Monday, 29 October 2018
The more I explore the story of how the Army was equipped, the more I am drawn to a single narrative covering both World Wars.
It most certainly was not intended. The war machine of the controlled establishments, created by Lloyd George in order to produce the arms to enable our men to fight, was dismantled by 1921. Men had been de-mobbed and my father, Bill Williams, was one of them. Many returned to their old jobs, and the women, who had been doing those jobs so well, had to return to their kitchens. During the war women had also played football in place of the men, both to great effect and to huge crowds - as many as 50,000. In 1921 the FA banned the women’s game.
Life had returned to its peacetime normal.

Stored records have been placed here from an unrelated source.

(* ===== verification/Storage.v ===== *)
(** * Connections and tables

    Models [src/internal/storage/postgres.go], the opening and closing of
    [src/internal/storage/redis.go], and the tables of [src/internal/models].

    go-redis, GORM and [database/sql] are outside the repository: the class
    [Drivers] has the calls that the gateway makes on them, in a world [W] of
    clients [RC] and databases [PG], and [DriversLaws] what is documented of
    them: a client is open from its creation until it is closed, a pool has the
    limits that were set last, a migration that succeeds has created its tables. *)

From S2P Require Import Prelude.

(** ** The tables *)

(** [models.RateLimitTier]. *)
Record RateLimitTier := {
  rlt_Name : string; rlt_RequestsPerMinute : Z; rlt_RequestsPerHour : Z; rlt_Algorithm : string
}.

(** The models that the gateway stores. *)
Inductive model := MAPIKey | MRateLimitTier | MUser | MRequestLog.

Definition TableName (m : model) : string :=
  match m with
  | MAPIKey => "api_keys"
  | MRateLimitTier => "rate_limit_tiers"
  | MUser => "users"
  | MRequestLog => "request_logs"
  end.

(** ** The drivers *)

Record redis_Options := {
  Addr : string; Password : string; DB : Z; DialTimeout : duration; ReadTimeout : duration; WriteTimeout : duration;
  PoolSize : Z; MinIdleConns : Z
}.

(** The limits of a connection pool of [database/sql]. *)
Record limits := { MaxIdleConns : Z; MaxOpenConns : Z; ConnMaxLifetime : duration }.

Class Drivers (W RC PG : Type) := {
  redis_NewClient : redis_Options → W → W * RC;
  redis_Ping : duration → RC → W → W * option string;          (* with a timeout *)
  redis_Close : RC → W → W * option string;
  gorm_Open : string → W → W * (PG + string);
  gorm_DB : PG → W → W * option string;                        (* the error of [db.DB()] *)
  sql_set : (limits → limits) → PG → W → W;                    (* the setters of [sql.DB] *)
  sql_Ping : PG → W → W * option string;
  sql_Close : PG → W → W * option string;
  gorm_AutoMigrate : list string → PG → W → W * option string; (* the tables of the models *)
  gorm_Transaction : Comp W (option string) → PG → W → W * go (option string)
}.

(** What can be seen of a client and of a database. *)
Class DriversLaws (W RC PG : Type) `{Drivers W RC PG} := {
  client : RC → W → option redis_Options;                      (* [None] once it is closed *)
  pool : PG → W → option limits;                               (* likewise *)
  tables : PG → W → gset string;
  redis_NewClient_open o w :
    let '(w', c) := redis_NewClient o w in client c w' = Some o ∧ (∀ p, pool p w' = pool p w) ∧ ∀ p, tables p w' = tables p w;
  redis_Ping_frame timeout c w :
    let '(w', _) := redis_Ping timeout c w in
    (∀ c', client c' w' = client c' w) ∧ (∀ p, pool p w' = pool p w) ∧ ∀ p, tables p w' = tables p w;
  redis_Close_closed c w :
    let '(w', err) := redis_Close c w in (err = None → client c w' = None) ∧ ∀ p, pool p w' = pool p w;
  gorm_Open_open dsn w :
    let '(w', o) := gorm_Open dsn w in
    (∀ c, client c w' = client c w) ∧ match o with inl p => is_Some (pool p w') | inr _ => True end;
  gorm_DB_frame p w :
    let '(w', _) := gorm_DB p w in
    (∀ c, client c w' = client c w) ∧ (∀ q, pool q w' = pool q w) ∧ ∀ q, tables q w' = tables q w;
  sql_set_limits f p w :
    pool p (sql_set f p w) = f <$> pool p w ∧ (∀ c, client c (sql_set f p w) = client c w) ∧
    ∀ q, tables q (sql_set f p w) = tables q w;
  sql_Close_closed p w :
    let '(w', err) := sql_Close p w in (err = None → pool p w' = None) ∧ ∀ c, client c w' = client c w;
  gorm_AutoMigrate_tables ts p w :
    let '(w', err) := gorm_AutoMigrate ts p w in
    (∀ c, client c w' = client c w) ∧ (∀ q, pool q w' = pool q w) ∧
    tables p w ⊆ tables p w' ∧ (err = None → ∀ t, t ∈ ts → t ∈ tables p w')
}.

Section storage.
Context {W RC PG : Type} `{Drivers W RC PG}.

Definition call {A} (m : W → W * A) : Comp W A := λ w, let '(w, a) := m w in (w, Ret a).

(** ** Redis *)

Definition redis_options (addr password : string) (db : Z) : redis_Options := {|
  Addr := addr; Password := password; DB := db; DialTimeout := 5 * second; ReadTimeout := 3 * second;
  WriteTimeout := 3 * second; PoolSize := 10; MinIdleConns := 5 |}.

Definition NewRedis (addr password : string) (db : Z) : Comp W (RC + string) :=
  client ← call (redis_NewClient (redis_options addr password db));
  err ← call (redis_Ping (5 * second) client);
  match err with
  | Some e => mret (inr ("failed to connect to Redis: " +:+ e))
  | None => mret (inl client)
  end.

Definition redis_close (client : RC) : Comp W (option string) := call (redis_Close client).

(** ** PostgreSQL

    GORM is told to take the time in UTC; instants have no zone here. *)

(** [p.DB.DB()], and then something with the pool. *)
Definition with_pool (p : PG) (m : Comp W (option string)) : Comp W (option string) :=
  err ← call (gorm_DB p);
  match err with Some e => mret (Some e) | None => m end.

Definition NewPostgres (dsn : string) : Comp W (PG + string) :=
  o ← call (gorm_Open dsn);
  match o with
  | inr e => mret (inr ("failed to connect to database: " +:+ e))
  | inl db =>
      err ← call (gorm_DB db);
      match err with
      | Some e => mret (inr ("failed to get database instance: " +:+ e))
      | None =>
          call (λ w, (sql_set (λ l, {| MaxIdleConns := 10; MaxOpenConns := MaxOpenConns l;
                                       ConnMaxLifetime := ConnMaxLifetime l |}) db w, tt));;
          call (λ w, (sql_set (λ l, {| MaxIdleConns := MaxIdleConns l; MaxOpenConns := 100;
                                       ConnMaxLifetime := ConnMaxLifetime l |}) db w, tt));;
          call (λ w, (sql_set (λ l, {| MaxIdleConns := MaxIdleConns l; MaxOpenConns := MaxOpenConns l;
                                       ConnMaxLifetime := hour |}) db w, tt));;
          mret (inl db)
      end
  end.

Definition pg_Ping (p : PG) : Comp W (option string) := with_pool p (call (sql_Ping p)).

Definition AutoMigrate (p : PG) : Comp W (option string) :=
  call (gorm_AutoMigrate (TableName <$> [MAPIKey; MRateLimitTier; MUser; MRequestLog]) p).

Definition pg_Close (p : PG) : Comp W (option string) := with_pool p (call (sql_Close p)).

Definition Transaction (fn : Comp W (option string)) (p : PG) : Comp W (option string) := λ w, gorm_Transaction fn p w.
End storage.

(** ** What they establish *)

Section specs.
Context {W RC PG : Type} `{DriversLaws W RC PG}.

(** A client that is returned is open, with the options that were asked for; if
    Redis does not answer, the client is left open. *)
Lemma NewRedis_spec (addr password : string) (db : Z) (w : W) :
  ∃ w' o, NewRedis addr password db w = (w', Ret o) ∧
    (∃ c, client c w' = Some (redis_options addr password db) ∧ match o with inl c' => c' = c | inr _ => True end) ∧
    (∀ p, pool p w' = pool p w) ∧ ∀ p, tables p w' = tables p w.
Proof.
  unfold NewRedis, call. comp_unfold. set (opts := redis_options addr password db).
  pose proof (redis_NewClient_open opts w) as Hnew. destruct (redis_NewClient opts w) as [w1 c].
  destruct Hnew as (Hc & Hp & Ht).
  pose proof (redis_Ping_frame (5 * second) c w1) as Hping. destruct (redis_Ping (5 * second) c w1) as [w2 err].
  destruct Hping as (Hc2 & Hp2 & Ht2). exists w2. destruct err as [e|]; eexists; (split; [reflexivity|]);
    (split; [exists c; by rewrite Hc2|]); split; congruence.
Qed.

(** A database that is returned has a pool of at most 100 connections, 10 of them
    idle, each for at most an hour. *)
Lemma NewPostgres_spec (dsn : string) (w : W) :
  ∃ w' o, NewPostgres dsn w = (w', Ret o) ∧ (∀ c, client c w' = client c w) ∧
    match o with
    | inl p => pool p w' = Some {| MaxIdleConns := 10; MaxOpenConns := 100; ConnMaxLifetime := hour |}
    | inr _ => True
    end.
Proof.
  unfold NewPostgres, call. comp_unfold. pose proof (gorm_Open_open dsn w) as Ho.
  destruct (gorm_Open dsn w) as [w1 [p|e]]; [|eexists _, _; split_and!; [reflexivity|apply Ho|done]].
  destruct Ho as [Hc [l Hl]]. pose proof (gorm_DB_frame p w1) as Hdb. destruct (gorm_DB p w1) as [w2 err].
  destruct Hdb as (Hc2 & Hp2 & _). destruct err as [e|]; [eexists _, _; split_and!; [reflexivity|congruence|done]|].
  eexists _, _. split; [reflexivity|].
  assert (∀ f w c, client c (sql_set f p w) = client c w) as Hsc by (intros f w' c; apply sql_set_limits).
  assert (∀ f w, pool p (sql_set f p w) = f <$> pool p w) as Hsp by (intros f w'; apply sql_set_limits).
  split; [intros c; by rewrite !Hsc, Hc2, Hc|by rewrite !Hsp, Hp2, Hl].
Qed.

(** After a successful migration every table of the gateway exists. *)
Lemma AutoMigrate_spec (p : PG) (w : W) :
  ∃ w' err, AutoMigrate p w = (w', Ret err) ∧ (∀ c, client c w' = client c w) ∧ (∀ q, pool q w' = pool q w) ∧
    (err = None → ∀ m, TableName m ∈ tables p w').
Proof.
  unfold AutoMigrate, call. pose proof (gorm_AutoMigrate_tables (TableName <$> [MAPIKey; MRateLimitTier; MUser; MRequestLog]) p w) as Hm.
  destruct (gorm_AutoMigrate _ p w) as [w' err]. destruct Hm as (Hc & Hp & _ & Ht).
  exists w', err. split_and!; [done..|]. intros He m. apply Ht; [done|]. apply list_elem_of_fmap_2. destruct m; set_solver.
Qed.

(** Closing. *)
Lemma redis_close_spec (c : RC) (w : W) :
  ∃ w' err, redis_close c w = (w', Ret err) ∧ (err = None → client c w' = None) ∧ ∀ p, pool p w' = pool p w.
Proof.
  unfold redis_close, call. pose proof (redis_Close_closed c w) as Hc. destruct (redis_Close c w) as [w' err].
  by exists w', err.
Qed.

Lemma pg_Close_spec (p : PG) (w : W) :
  ∃ w' err, pg_Close p w = (w', Ret err) ∧ (err = None → pool p w' = None) ∧ ∀ c, client c w' = client c w.
Proof.
  unfold pg_Close, with_pool, call. comp_unfold. pose proof (gorm_DB_frame p w) as Hdb.
  destruct (gorm_DB p w) as [w1 [e|]]; destruct Hdb as (Hc & _ & _); [by exists w1, (Some e)|].
  pose proof (sql_Close_closed p w1) as Hcl. destruct (sql_Close p w1) as [w2 err]. destruct Hcl as [Hp Hc2].
  exists w2, err. split_and!; [done..|congruence].
Qed.
End specs.

(** ** Drivers in memory *)

(** One client and one database, on servers that can be reached. *)
Record net := { n_client : option redis_Options; n_pool : option limits; n_tables : gset string }.

#[local] Instance net_drivers : Drivers net unit unit := {|
  redis_NewClient o w := ({| n_client := Some o; n_pool := n_pool w; n_tables := n_tables w |}, tt);
  redis_Ping _ _ w := (w, None);
  redis_Close _ w := ({| n_client := None; n_pool := n_pool w; n_tables := n_tables w |}, None);
  gorm_Open dsn w := ({| n_client := n_client w;
    n_pool := Some {| MaxIdleConns := 2; MaxOpenConns := 0; ConnMaxLifetime := 0 |}; n_tables := n_tables w |}, inl tt);
  gorm_DB _ w := (w, None);
  sql_set f _ w := {| n_client := n_client w; n_pool := f <$> n_pool w; n_tables := n_tables w |};
  sql_Ping _ w := (w, None);
  sql_Close _ w := ({| n_client := n_client w; n_pool := None; n_tables := n_tables w |}, None);
  gorm_AutoMigrate ts _ w :=
    ({| n_client := n_client w; n_pool := n_pool w; n_tables := list_to_set ts ∪ n_tables w |}, None);
  gorm_Transaction fn _ w := fn w
|}.

#[local] Program Instance net_laws : DriversLaws net unit unit := {|
  client _ w := n_client w; pool _ w := n_pool w; tables _ w := n_tables w |}.
Solve Obligations with (intros; simpl; split_and?; set_solver || eauto || done).

Definition new_net : net := {| n_client := None; n_pool := None; n_tables := ∅ |}.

Missing, of course, were the 700,000 British men who had died. Many more of their wounded brothers needed nursing care and yet more carried their disabilities through life; there were no Invictus Games.
In terms of equipment, the battle fields had been largely cleared of ammunition and arms. The last of the tanks had rolled into Woolwich to rust. The cavalry believed that they were back in business. The numbers in uniform dwindled. The army’s job was to go back to policing the Empire, the occupied territories and dependencies.

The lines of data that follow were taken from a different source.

(** [Reset] gives the start of the next window: the first multiple of the
    window after the present. *)
Theorem reset_is_next_window (f : FixedWindowLimiter) (W : Z) (key : string) (now : time) (r : R)
    (HW : 0 < W <= 9223372036) (Hwindow : window f = W * second)
    (Hnow : 0 <= now <= max_int64) :
  ∃ t, Reset f key now r = (r, Ret (t, None)) ∧ now < t <= now + window f ∧ (window f | t).
Proof.
  pose proof (window_pos f W HW Hwindow) as Hpos. exists ((now / window f + 1) * window f).
  pose proof (Z.mul_div_le now _ Hpos). pose proof (Z.mul_succ_div_gt now _ Hpos).
  assert (0 <= now / window f) by (apply Z.div_pos; lia).
  split_and!; [|lia|lia|apply Z.divide_factor_r].
  unfold Reset. erewrite comp_bind_step by (apply (currentWindow_eq f W HW Hwindow); lia).
  rewrite (windowSeconds_W f W HW Hwindow), Hwindow in *. comp_unfold.
  unfold second in *. rewrite (wrap64_id (_ + 1)), wrap64_id by int_solve. do 3 f_equal. lia.
Qed.
End properties.

(** ** Witnesses *)

Definition two_a_minute : FixedWindowLimiter := NewFixedWindow 2 minute.

(** Two gateways interleave their calls in minute 1; the third command is lost. *)
Definition interleaving : list fw_event :=
  [FCount "a" minute minute; FCount "a" minute minute; FExpire (fixed_key "a" 1) (61 * second);
   FCount "a" minute (61 * second); FExpire (fixed_key "a" 1) (62 * second);
   FCount "a" (62 * second) (62 * second); FCount "b" (62 * second) (62 * second)].

Definition lossy : FaultyRedis := {| fr_db := ∅; fr_faults := [None; None; Some true; Some false] |}.

Definition one_minute : list (time * time * time) :=
  [(minute, minute, minute); (minute, 61 * second, 62 * second); (63 * second, 63 * second, 64 * second)].

Lemma fixed_window_safe_witness :
  (fw_run two_a_minute interleaving lossy).2 = [true; true; false; false; false; false; true] ∧
  Z.of_nat (admitted two_a_minute "a" 1 interleaving (fw_run two_a_minute interleaving lossy).2) <= 2.
Proof.
  split; [vm_compute; reflexivity|].
  apply (fixed_window_safe two_a_minute 60 "a" 1 minute interleaving lossy
           (fw_run two_a_minute interleaving lossy).1);
    [lia|reflexivity|lia| |reflexivity|apply surjective_pairing].
  simpl. unfold minute, second, max_int64. lia.
Defined.

Lemma fixed_window_exact_witness :
  (fw_calls (R := RefRedis) two_a_minute "a" one_minute ∅).2 =
    [Ret (true, None); Ret (true, None); Ret (false, None)].
Proof.
  apply (fixed_window_exact (R := RefRedis) two_a_minute 60 "a" 1 minute one_minute ∅);
    [lia|reflexivity|lia|vm_compute; discriminate|vm_compute; discriminate| |reflexivity].
  simpl. unfold minute, second. lia.
Defined.

Lemma remaining_ignores_allow_witness :
  (Remaining two_a_minute "a" (65 * second) (65 * second)
     (fw_calls (R := RefRedis) two_a_minute "a" one_minute ∅).1).2 = Ret (2, None).
Proof.
  apply (remaining_ignores_allow (R := RefRedis) two_a_minute 60 "a" minute one_minute
           (65 * second) (65 * second) ∅); [lia|reflexivity|vm_compute; discriminate| | | | |reflexivity];
    repeat split; vm_compute; discriminate.
Defined.

Lemma reset_is_next_window_witness :
  ∃ t, Reset (R := RefRedis) two_a_minute "a" (65 * second) ∅ = (∅, Ret (t, None)) ∧
    65 * second < t <= 65 * second + minute ∧ (minute | t).
Proof.
  apply (reset_is_next_window (R := RefRedis) two_a_minute 60 "a" (65 * second) ∅);
    [lia|reflexivity|unfold max_int64, second; lia].
Defined.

Bill Williams had returned to his old office job only to find that those who had not been to war had been promoted above him. He told them ‘what they could do with their job’ and returned to what had recently been renamed the Royal Army Ordnance Corps and which would become his life. It wasn’t long before he was posted to Gibraltar as Ordnance officer to both the Army and the Navy, under Tom Leahy (well known to readers of Ordnance). There is then a photograph of the last Ordnance depot in Wiesbaden in Germany in 1928 when Bill was the last RAOC officer to leave.
By the time the 1930’s came, thought was being given to Army mechanisation. Catterick, the large army camp on the Great North Road where Bill had then been posted, was gaining a reputation for its work with vehicles. As I record in War on Wheels, November 1934 was the date when Bill was sent to visit the derelict shell filling factory at Chilwell with a view to setting up the Army Centre for Mechanisation, but on a shoe string budget. From then on it was fight after fight to secure enough funding and then full speed ahead to drag the British Army into the mid 20th century. The pressure wouldn’t stop for another ten years.
It wasn’t only my father; there were a great many who worked with him and many others who had survived the First only to serve in the Second World War. There were others who had gone back to civilian life but remained in the Reserves and who came back to serve in 1939. There were those a little older who would see their sons and daughters leave for war as they had done in 1914. Antony Horowitz’s character, Christopher Foyle, in the much loved TV series, Foyle’s War, is an example. It was men born in the last two decades of the 19th century.
I see them all as part of a Blighted Generation and my current project is to research their story.